Since 2000 Luke Elwes has alternated his time in the London studio with long periods spent out on location, making works on paper in combination with the elements that record a fragile shifting world. Beginning with the Osea series, created over the course of a decade on a small island off the East Anglian coast, in recent years he has gone on to make significant bodies of work on paper during residencies in the USA, at the Vermont Studio Center (2013) and the Albers Foundation in Connecticut (2015). In 2022 he was visiting fellow at the Ballinglen Art Foundation (Ireland).

Since 1990 his work has been shown regularly in private and public galleries in the UK, US and Europe, including: Frestonian Gallery (London), Adam Gallery (London), Broadbent (London), Art First Contemporary (London), Browse & Darby (London), Art First (New York), Galerie Vieille du Temple (Paris), Galerie Marceau Bastille (Paris), Grand Palais (Paris), Palazzo Lanfranchi (Pisa), Galleria Ceribelli (Milan & Bergamo), Galleria Ghelfi (Vicenza). In 2022 he showed alongside Bridget Riley at the Myung-Won Museum in Seoul, South Korea.

He has participated in survey and group shows at the following UK institutions: Royal Academy London, Christie’s London, Barbican Gallery London, National Trust, Estorick Collection London, Kettles Yard Cambridge, Southampton Art Gallery, Bury Art Gallery Manchester, Young Gallery Salisbury, Minories Colchester. He has curated a number of exhibitions in the UK and Europe and was invited to give an ‘Artist’s Eye’ talk at the National Gallery in 2011. He has also written periodically about contemporary art for journals including Modern Painters, Royal Academy Magazine, Galleries Magazine, Abstract Critical and other digital platforms.

The idea of a journey is central to his painting, both its physical and temporal unfolding and its recollection in memory. The surfaces recall maps, tracing the marks of history and the fragile signs of belief, and moving between what is revealed and concealed of these often silent and increasingly threatened terrains. Rooted in the particular, the images also probe an interior space. The art critic Andrew Lambirth has written about them: ‘The map is nearly erased, a distressed palimpsest; it is difficult to decipher a single clear meaning. The viewer must, like a scryer, read the signs and interpret accordingly’. More recently the writer Robert Macfarlane has described how ‘they hover between encryption and archetype, enigma and fabulous openness’.

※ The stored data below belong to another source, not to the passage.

(** The parser's [ValueError] for malformed brackets reaches the client as an
    internal error. *)
Example malformed_brackets_are_internal_errors :
  code_of <$> ["https://[x/"; "https://vk.com]/"; "https://[::1]a/"; "https://[1.2.3.4]/"] =
  Some <$> [URL_INTERNAL_ERROR; URL_INTERNAL_ERROR; URL_INTERNAL_ERROR; URL_INTERNAL_ERROR].
Proof. by vm_compute. Qed.

Lemma resolver_valid hostname addresses : resolver hostname = inr addresses -> Forall valid_address addresses.
Proof. unfold resolver. intros Hr. apply system_resolve_spec in Hr as (? & _ & _ & _ & Hv & _). exact Hv. Qed.

Definition submitted : text := chars " https://M.VK.com:443/video-1_2;x?list=3#t ".

Definition submitted_result : URLValidationResult :=
  match validate settings (from_settings settings) resolver submitted with
  | inr res => res
  | inl _ => result_of {| pu_original_scheme := []; pu_scheme := []; pu_hostname := []; pu_port := None;
                          pu_path := []; pu_query := []; pu_canonical_without_query := [] |}
                       {| pd_id := ""; pd_display_name := ""; pd_exact_hostnames := []; pd_enabled := false;
                          pd_head_fallback_statuses := [] |}
  end.

Lemma submitted_accepted :
  validate settings (from_settings settings) resolver submitted = inr submitted_result.
Proof. by vm_compute. Qed.

Lemma accepted_urls_are_safe_witness :
  nu_canonical (vr_url submitted_result) = chars "https://m.vk.com/video-1_2" /\
  path_shape (nu_path (vr_url submitted_result)).
Proof.
  split; [by vm_compute|].
  apply (accepted_urls_are_safe settings (from_settings settings) resolver submitted submitted_result
    ltac:(by vm_compute) (default_registry_plain settings) resolver_valid submitted_accepted).
Defined.

Lemma canonical_url_revalidates_witness :
  validate settings (from_settings settings) resolver (nu_canonical (vr_url submitted_result)) =
  inr (without_query submitted_result).
Proof.
  apply (canonical_url_revalidates settings (from_settings settings) resolver submitted submitted_result
    ltac:(by vm_compute) (default_registry_plain settings) submitted_accepted).
  - intros c Hc. assert (Hlast : last (nu_path (vr_url submitted_result)) = Some "2"%char) by by vm_compute.
    rewrite Hlast in Hc. by injection Hc as <-.
  - apply Z.leb_le. by vm_compute.
Defined.
End UrlExamples.
(* ===== verification/ProviderIdentity.v ===== *)
(** The grammar of stable media identities (url/provider_identity.py): which
    paths of which hosts name a video, and the canonical URL of one. *)

From S2P Require Export UrlTheorems.

Local Open Scope string_scope.
Local Open Scope list_scope.
Local Open Scope Z_scope.

(** ** Patterns *)

Definition lower_alnum (c : ascii) : bool := in_range 97 122 c || in_range 48 57 c.
Definition safe_char (c : ascii) : bool := lower_alnum c || is_one_of ".-" c.
Definition slug_char (c : ascii) : bool := is_alnum c || is_one_of "_-" c.
(** A class, or a literal, under [re.IGNORECASE]. *)
Definition any_case (p : ascii -> bool) (c : ascii) : bool := p (lower_char c).
Fixpoint literal_any_case (l : text) : regex :=
  match l with
  | [] => Eps
  | c :: l => Cat (Char (any_case (Ascii.eqb c))) (literal_any_case l)
  end.
Definition LitI (s : string) : regex := literal_any_case (chars s).
Definition dzen_char (c : ascii) : bool := lower_alnum c || is_one_of "-" c.

(** Source: backend/src/fetchnow/url/provider_identity.py:20-20 [_VK_STABLE_PATH] *)
Definition _VK_STABLE_PATH : regex :=
  Cat (Lit "/") (Cat (Alt (Lit "video") (Lit "clip"))
    (Cat (Group 1 (Cat (Opt (Lit "-")) (Many 1 None is_digit)))
      (Cat (Lit "_") (Cat (Group 2 (Many 1 None is_digit)) (Opt (Lit "/")))))).

(** Source: backend/src/fetchnow/url/provider_identity.py:25-27 [_RUTUBE_STABLE_PATH] *)
Definition _RUTUBE_STABLE_PATH : regex :=
  Cat (Lit "/") (Cat (Alt (Lit "video") (Lit "shorts"))
    (Cat (Lit "/") (Cat (Group 1 (Many 1 (Some 64%nat) slug_char)) (Opt (Lit "/"))))).

(** Source: backend/src/fetchnow/url/provider_identity.py:31-33 [_OK_STABLE_PATH] *)
Definition _OK_STABLE_PATH : regex :=
  Cat (Lit "/") (Cat (Alt (Cat (Lit "video") (Opt (Lit "embed"))) (Lit "web-api/video/moviePlayer"))
    (Cat (Lit "/") (Cat (Group 1 (Many 1 (Some 32%nat) (fun c => is_digit c || is_one_of "-" c))) (Opt (Lit "/"))))).

Definition not_slash (c : ascii) : bool := negb (Ascii.eqb c "/"%char).

(** Source: backend/src/fetchnow/url/provider_identity.py:39-39 [_DZEN_STABLE_PATH] *)
Definition _DZEN_WATCH : regex :=
  Cat (Opt (LitI "video/")) (Cat (Alt (LitI "watch") (LitI "shorts"))
    (Cat (Lit "/") (Group 1 (Many 1 (Some 64%nat) (any_case dzen_char))))).

(** Source: backend/src/fetchnow/url/provider_identity.py:41-41 [_DZEN_STABLE_PATH] *)
Definition _DZEN_MEDIA : regex :=
  Cat (Opt (LitI "video/")) (Cat (LitI "media/")
    (Cat (Opt (Cat (Alt (Cat (LitI "id/") (Cat (Many 1 None not_slash) (Lit "/")))
                        (Cat (Many 1 None not_slash) (Lit "/")))
                   (Cat (Many 1 None (any_case dzen_char)) (Lit "-"))))
         (Group 2 (Many 1 (Some 64%nat) (any_case dzen_char))))).

(** Source: backend/src/fetchnow/url/provider_identity.py:37-44 [_DZEN_STABLE_PATH] *)
Definition _DZEN_STABLE_PATH : regex :=
  Cat (Lit "/") (Cat (Alt _DZEN_WATCH _DZEN_MEDIA) (Opt (Lit "/"))).

(** Source: backend/src/fetchnow/url/provider_identity.py:45-50 [_DZEN_HOST_CANONICAL] *)
Definition _DZEN_HOST_CANONICAL (host : text) : text :=
  if bool_decide (host = chars "www.dzen.ru") then chars "dzen.ru"
  else if bool_decide (host = chars "www.zen.yandex.ru") then chars "zen.yandex.ru"
  else host.

(** Source: backend/src/fetchnow/url/provider_identity.py:51-51 [_SAFE_HOST] *)
Definition _SAFE_HOST : regex :=
  Cat (Char lower_alnum)
    (Opt (Group 1 (Cat (Many 0 (Some 251%nat) safe_char) (Char lower_alnum)))).

(** Source: backend/src/fetchnow/url/provider_identity.py:52-60 [_FORBIDDEN_PATH_MARKERS] *)
Definition _FORBIDDEN_PATH_MARKERS : list text :=
  chars <$> ["/video_ext.php"; "/video_ext"; "/embed"; ".m3u8"; ".mpd"; ".mp4"; ".webm"].

(** ** Identities *)

(** Source: backend/src/fetchnow/url/provider_identity.py:71-78 [StableProviderIdentity] *)
Record StableProviderIdentity := {
  pi_provider_id : string;
  pi_media_id : text;
  pi_hostname : text;
  pi_canonical_path : text
}.

Definition identity_error {A} (reason : string) : exn + A := inl (ProviderIdentityError reason).

(** Source: backend/src/fetchnow/url/provider_identity.py:89-95 [normalize_hostname] *)
Definition normalize_hostname (hostname : text) : exn + text :=
  let host := rstrip_dots (lower_text (strip is_space hostname)) in
  if is_nil host || negb (is_some (fullmatch _SAFE_HOST host)) then identity_error "UNSAFE_HOSTNAME" else
  if has "/"%char host || has "\"%char host || contains (chars "..") host || has ":"%char host || has "%"%char host
  then identity_error "UNSAFE_HOSTNAME" else
  inr host.

(** Source: backend/src/fetchnow/url/provider_identity.py:98-102 [strip_query_fragment] *)
Definition strip_query_fragment (url : text) : exn + text :=
  let? parsed := urlparse url in
  inr (urlunparse {| pr_scheme := pr_scheme parsed; pr_netloc := pr_netloc parsed;
                     pr_path := if is_nil (pr_path parsed) then ["/"%char] else pr_path parsed;
                     pr_params := []; pr_query := []; pr_fragment := [] |}).

(** Source: backend/src/fetchnow/url/provider_identity.py:117-119 [parse_stable_provider_identity] *)
Definition forbidden_path (path : text) : bool :=
  existsb (fun marker => contains marker (lower_text path)) _FORBIDDEN_PATH_MARKERS.

(** The group of a match, as text. *)
Definition group_text (n : nat) (c : list (nat * text)) : text := default [] (group n c).

(** Source: backend/src/fetchnow/url/provider_identity.py:120-149 [parse_stable_provider_identity]
    The provider's grammar: media id, canonical path and canonical host. *)
Definition match_path (provider_id : string) (host raw_path : text) : exn + (text * text * text) :=
  if String.eqb provider_id (provider_value VK) then
    let? m := need (fullmatch _VK_STABLE_PATH raw_path) (ProviderIdentityError "VK_PATH_INVALID") in
    let media_id := group_text 1 m ++ "_"%char :: group_text 2 m in
    inr (media_id, chars "/video" ++ media_id, host)
  else if String.eqb provider_id (provider_value RUTUBE) then
    let? m := need (fullmatch _RUTUBE_STABLE_PATH raw_path) (ProviderIdentityError "RUTUBE_PATH_INVALID") in
    let media_id := group_text 1 m in
    inr (media_id, chars "/video/" ++ media_id ++ ["/"%char], host)
  else if String.eqb provider_id (provider_value OK) then
    let? m := need (fullmatch _OK_STABLE_PATH raw_path) (ProviderIdentityError "OK_PATH_INVALID") in
    let media_id := group_text 1 m in
    inr (media_id, chars "/video/" ++ media_id, host)
  else if String.eqb provider_id (provider_value DZEN) then
    let? m := need (fullmatch _DZEN_STABLE_PATH raw_path) (ProviderIdentityError "DZEN_PATH_INVALID") in
    let media_id := lower_text (if is_nil (group_text 1 m) then group_text 2 m else group_text 1 m) in
    if is_nil media_id then identity_error "DZEN_PATH_INVALID" else
    inr (media_id, chars "/video/watch/" ++ media_id, _DZEN_HOST_CANONICAL host)
  else identity_error "IDENTITY_PROVIDER_UNSUPPORTED".

(** Source: backend/src/fetchnow/url/provider_identity.py:105-155 [parse_stable_provider_identity] *)
Definition parse_stable_provider_identity (provider_id : string) (hostname path : text)
    (allowed_hostnames : list text) : exn + StableProviderIdentity :=
  let? host := normalize_hostname hostname in
  if negb (bool_decide (host ∈ allowed_hostnames)) then identity_error "HOST_NOT_OWNED" else
  let raw_path := if is_nil path then ["/"%char] else path in
  if forbidden_path raw_path then identity_error "FORBIDDEN_MEDIA_PATH" else
  let? (media_id, canonical_path, host) := match_path provider_id host raw_path in
  inr {| pi_provider_id := provider_id; pi_media_id := media_id; pi_hostname := host;
         pi_canonical_path := canonical_path |}.

(** Source: backend/src/fetchnow/url/provider_identity.py:168-191 [build_public_canonical_url] *)
Definition build_public_canonical_url (scheme hostname : text) (port : option Z) (canonical_path : text) : exn + text :=
  let? host := normalize_hostname hostname in
  let path := if starts_with ["/"%char] canonical_path then canonical_path else "/"%char :: canonical_path in
  let normalized_scheme := lower_text (strip is_space scheme) in
  if negb (bool_decide (normalized_scheme ∈ [chars "http"; chars "https"])) then identity_error "IDENTITY_URL_SCHEME" else
  inr (urlunparse {| pr_scheme := normalized_scheme; pr_netloc := netloc_text host port; pr_path := path;
                     pr_params := []; pr_query := []; pr_fragment := [] |}).

(** Source: backend/src/fetchnow/url/provider_identity.py:158-165 [build_canonical_provider_url] *)
Definition build_canonical_provider_url (hostname canonical_path : text) : exn + text :=
  build_public_canonical_url (chars "https") hostname None canonical_path.

(** Source: backend/src/fetchnow/url/provider_identity.py:194-223 [parse_stable_identity_from_url] *)
Definition parse_stable_identity_from_url (raw_url : text) (provider_id : string)
    (allowed_hostnames : list text) : exn + StableProviderIdentity :=
  match urlparse raw_url with
  | inl _ => identity_error "IDENTITY_URL_PARSE"
  | inr parsed =>
      if has_userinfo parsed then identity_error "IDENTITY_URL_CREDENTIALS" else
      if negb (bool_decide (lower_text (pr_scheme parsed) ∈ [chars "http"; chars "https"]))
      then identity_error "IDENTITY_URL_SCHEME" else
      match pr_port parsed with
      | inl _ => identity_error "IDENTITY_URL_PORT_INVALID"
      | inr port =>
          if match port with Some p => negb (bool_decide (p ∈ [80; 443])) | None => false end
          then identity_error "IDENTITY_URL_PORT_UNTRUSTED" else
          match pr_hostname parsed with
          | None => identity_error "IDENTITY_URL_HOST"
          | Some hostname =>
              parse_stable_provider_identity provider_id hostname
                (if is_nil (pr_path parsed) then ["/"%char] else pr_path parsed) allowed_hostnames
          end
      end
  end.
(* ===== verification/Json.v ===== *)
(** JSON documents as Python holds them, their equality and [json.dumps]. *)

From S2P Require Export Floats.

Local Open Scope string_scope.
Local Open Scope list_scope.
Local Open Scope Z_scope.

(** ** Documents

    What a JSONB column reads back as: dictionaries with string keys, lists and
    scalars. *)
#[warnings="-register-all"]
Inductive Json :=
| JNull
| JBool (b : bool)
| JInt (z : Z)
| JFloat (x : float)
| JStr (s : string)
| JArr (l : list Json)
| JObj (members : list (string * Json)).

(** [dict.get(key)] on a decoded object. *)
Definition json_get (key : string) (members : list (string * Json)) : option Json :=
  snd <$> find (fun kv => bool_decide (kv.1 = key)) members.

Definition int_of_bool (b : bool) : Z := if b then 1 else 0.

(** Python equality of decoded documents: numbers compare by value, objects are
    equal when they have the same keys with equal values, in any order. *)
Fixpoint json_eqb (a b : Json) {struct a} : bool :=
  match a, b with
  | JNull, JNull => true
  | JBool x, JBool y => Bool.eqb x y
  | JInt x, JInt y => x =? y
  | JFloat x, JFloat y => fl_eqb x y
  | JInt x, JFloat y => fl_is_int y x
  | JFloat x, JInt y => fl_is_int x y
  | JBool x, JInt y => int_of_bool x =? y
  | JInt x, JBool y => x =? int_of_bool y
  | JBool x, JFloat y => fl_is_int y (int_of_bool x)
  | JFloat x, JBool y => fl_is_int x (int_of_bool y)
  | JStr x, JStr y => bool_decide (x = y)
  | JArr l, JArr m =>
      (fix go (l m : list Json) : bool :=
         match l, m with
         | [], [] => true
         | x :: l', y :: m' => json_eqb x y && go l' m'
         | _, _ => false
         end) l m
  | JObj l, JObj m =>
      Nat.eqb (length l) (length m) &&
      (fix go (l : list (string * Json)) : bool :=
         match l with
         | [] => true
         | (k, x) :: l' =>
             match json_get k m with
             | Some y => json_eqb x y
             | None => false
             end && go l'
         end) l
  | _, _ => false
  end.

(** ** [repr] of a float: the shortest numeral that reads back as it *)

(** The nearest float of [d * 10 ^ p]. *)
Definition fl_of_scientific (d p : Z) : float :=
  if 0 <=? p then fl_of_Z (d * 10 ^ p) else fl_of_decimal d (Z.to_N (- p)).

(** [n / d] to the nearest integer, ties to even. *)
Definition div_round (n d : Z) : Z :=
  let q := n / d in
  match 2 * (n mod d) ?= d with
  | Lt => q
  | Gt => q + 1
  | Eq => if Z.even q then q else q + 1
  end.

Section Repr.
Context (m : positive) (e : Z).

Let x : float := S754_finite false m e.

(** [m * 2 ^ e * 10 ^ p] as a fraction. *)
Definition scaled_num (p : Z) : Z := Zpos m * 2 ^ Z.max 0 e * 10 ^ Z.max 0 p.
Definition scaled_den (p : Z) : Z := 2 ^ Z.max 0 (- e) * 10 ^ Z.max 0 (- p).

(** The position of the decimal point: [0.d1d2... * 10 ^ decpt]. *)
Definition decimal_point : Z :=
  let guess := (Z.log2 (Zpos m) + e) * 30103 / 100000 in
  let below p := scaled_num (- p) <? scaled_den (- p) in
  if below guess then guess else if below (guess + 1) then guess + 1 else guess + 2.

(** The first number of digits from [n] on, up to 17, that suffices. *)
Fixpoint shortest (fuel : nat) (n : Z) : Z * Z :=
  let p := decimal_point - n in
  let d := div_round (scaled_num (- p)) (scaled_den (- p)) in
  match fuel with
  | O => (d, p)
  | S fuel =>
      if fl_eqb (fl_of_scientific d p) x then (d, p)
      else if fl_eqb (fl_of_scientific (d + 1) p) x then (d + 1, p)
      else shortest fuel (n + 1)
  end.
End Repr.

Definition zeros (n : Z) : list ascii := repeat "0"%char (Z.to_nat n).

Definition repr_digits (ds : list ascii) (decpt : Z) : list ascii :=
  let n := Z.of_nat (length ds) in
  if (-4 <? decpt) && (decpt <=? 16) then
    if decpt <=? 0 then chars "0." ++ zeros (- decpt) ++ ds
    else if n <=? decpt then ds ++ zeros (decpt - n) ++ chars ".0"
    else take (Z.to_nat decpt) ds ++ "."%char :: drop (Z.to_nat decpt) ds
  else
    let exp := decpt - 1 in
    take 1 ds ++ (if n =? 1 then [] else "."%char :: drop 1 ds) ++
    (if exp <? 0 then chars "e-" else chars "e+") ++
    (if Z.abs exp <? 10 then ["0"%char] else []) ++ numeral (Z.abs exp).

(** [float.__repr__] *)
Definition repr_float (x : float) : list ascii :=
  match x with
  | S754_nan => chars "nan"
  | S754_infinity s => if s then chars "-inf" else chars "inf"
  | S754_zero s => if s then chars "-0.0" else chars "0.0"
  | S754_finite s m e =>
      let '(d, p) := shortest m e 16 1 in
      let ds := numeral d in
      (if s then ["-"%char] else []) ++
      repr_digits (reverse (lstrip (Ascii.eqb "0") (reverse ds))) (p + Z.of_nat (length ds))
  end.

(** ** [json.dumps(payload, ensure_ascii=False, separators=(",", ":"))] *)

Definition escape_char (c : ascii) : list ascii :=
  if Ascii.eqb c "034" then ["\"%char; "034"%char]
  else if Ascii.eqb c "\" then ["\"%char; "\"%char]
  else if Ascii.eqb c "010" then chars "\n"
  else if Ascii.eqb c "013" then chars "\r"
  else if Ascii.eqb c "009" then chars "\t"
  else if Ascii.eqb c "012" then chars "\f"
  else if Ascii.eqb c "008" then chars "\b"
  else if in_range 0 31 c then chars "\u" ++ hex_fixed 4 (Z.of_N (N_of_ascii c))
  else [c].

Definition dump_string (s : string) : list ascii :=
  "034"%char :: (chars s ≫= escape_char) ++ ["034"%char].

Definition dump_float (x : float) : list ascii :=
  match x with
  | S754_nan => chars "NaN"
  | S754_infinity s => if s then chars "-Infinity" else chars "Infinity"
  | _ => repr_float x
  end.

(** [sep.join(parts)] *)
Fixpoint join_with (sep : ascii) (parts : list (list ascii)) : list ascii :=
  match parts with
  | [] => []
  | [p] => p
  | p :: parts => p ++ sep :: join_with sep parts
  end.

Fixpoint json_dumps (j : Json) : list ascii :=
  match j with
  | JNull => chars "null"
  | JBool b => chars (if b then "true" else "false")
  | JInt n => chars (py_str n)
  | JFloat x => dump_float x
  | JStr s => dump_string s
  | JArr l => "["%char :: join_with "," (json_dumps <$> l) ++ ["]"%char]
  | JObj l => "{"%char :: join_with "," ((fun kv => dump_string kv.1 ++ ":"%char :: json_dumps kv.2) <$> l) ++ ["}"%char]
  end.

(** Source: backend/src/fetchnow/downloads/snapshot_codec.py:113-116 [_json_byte_size]
    The length in UTF-8. *)
Definition json_byte_size (payload : Json) : Z :=
  fold_left (fun n c => n + (if in_range 0 127 c then 1 else 2)) (json_dumps payload) 0.

Example dumps_example :
  of_chars ((fun c => if Ascii.eqb c "034" then "'"%char else c) <$>
    json_dumps (JObj [("a", JFloat (fl_of_decimal 2997 2)); ("b", JArr [JInt (-1); JNull; JBool true; JStr "x"])])) =
  "{'a':29.97,'b':[-1,null,true,'x']}".
Proof. by vm_compute. Qed.
Definition demo_metadata : MediaMetadata :=
  Eval vm_compute in match project demo_draft with
                     | inr m => m
                     | inl _ => {| mm_provider_id := ""; mm_canonical_provider_url := ""; mm_media_id := "";
                                   mm_title := None; mm_duration_seconds := None; mm_formats := [];
                                   extraction_tool := ""; extraction_tool_version := None; muxing_required := false |}
                     end.

Lemma demo_projects : project demo_draft = inr demo_metadata.
Proof. by vm_compute. Qed.

(** The heights and containers offered, the derived option first. *)
Example demo_offer : (fun f => (mf_container f, mf_height f, quality_label f)) <$> mm_formats demo_metadata =
  [("mp4", Some 1080, "p1080"); ("mp4", Some 360, "p360"); ("mp4", Some 1080, "p1080"); ("m4a", None, "audio")].
Proof. by vm_compute. Qed.

(** The two conditions, decided on a draft. *)
Definition unambiguous_b (settings : MediaSettings) (draft : ExtractedMediaDraft) : bool :=
  let ids := (fun c => (option_id_of c, c)) <$> candidates draft in
  forallb (fun e => forallb (fun e' => negb (String.eqb e.1 e'.1) || _binding_equivalent e.2 e'.2) ids) ids &&
  match derive_mux_options settings (candidates draft) with
  | inl _ => true
  | inr derived => forallb (fun e => forallb (fun item => negb (String.eqb e.1 (mux_id item))) derived) ids
  end.

Lemma forallb_elem {A} (p : A -> bool) l x : forallb p l = true -> x ∈ l -> p x = true.
Proof. rewrite forallb_forall. intros Hp Hx. by apply Hp, list_elem_of_In. Qed.

Lemma unambiguous_sound settings draft : unambiguous_b settings draft = true -> unambiguous settings draft.
Proof.
  unfold unambiguous_b. intros [Hd Hm]%andb_prop.
  assert (Hids : forall c, c ∈ candidates draft -> (option_id_of c, c) ∈ (fun c => (option_id_of c, c)) <$> candidates draft)
    by (intros c Hc; by apply (list_elem_of_fmap_2 (fun c => (option_id_of c, c)))).
  split.
  - intros c c' Hc%Hids Hc'%Hids Hid. pose proof (forallb_elem _ _ _ (forallb_elem _ _ _ Hd Hc) Hc') as Hb.
    cbn in Hb. by rewrite Hid, String.eqb_refl in Hb.
  - intros c derived item Hc%Hids Ed Hi. rewrite Ed in Hm.
    pose proof (forallb_elem _ _ _ (forallb_elem _ _ _ Hm Hc) Hi) as Hb. cbn in Hb.
    by apply negb_true_iff, String.eqb_neq in Hb.
Qed.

Elwes’s territory is both familiar and strange, distant and yet somehow known. As the French philosopher-poet Gaston Bachelard wrote in Poetics of Space, “We cover the universe with drawings we have lived.” The thinly layered surfaces echo patterns of weather and erosion; marks are made then washed away or erased. Ancient pathways across plains, deserts or fields are suggested to create, as Elwes has said, “spaces which are mapped by belief rather than measured by science”. These pathways are markers in the emptiness of the canvas, making sense of the space as they also attempt to make sense of the world.

Sue Hubbard, The Independent, 2004

Luke Elwes’ paintings do not paint the river, but are made of the river. Their form is that of the contingent, of the point of indiscernibility between what simply is and the one (here, the painter) for whom it is. What interests Elwes is the recording of the moment in which something emerges and immediately sinks into the past, “the shifting patterns on the water, the fall of light on a given day, and the incidental life that passes across one’s visual field. Beneath all this, there is also the delicate registering of material erasures, the disappearances and the brief resurgences, the momentary recollection of this place’s silent past”. The Ganges River series, in particular, captures a landscape that “not only continues to escape, but transgresses and confuses the sacred and the profane, the everyday and the unheard of, the mythical and the real.”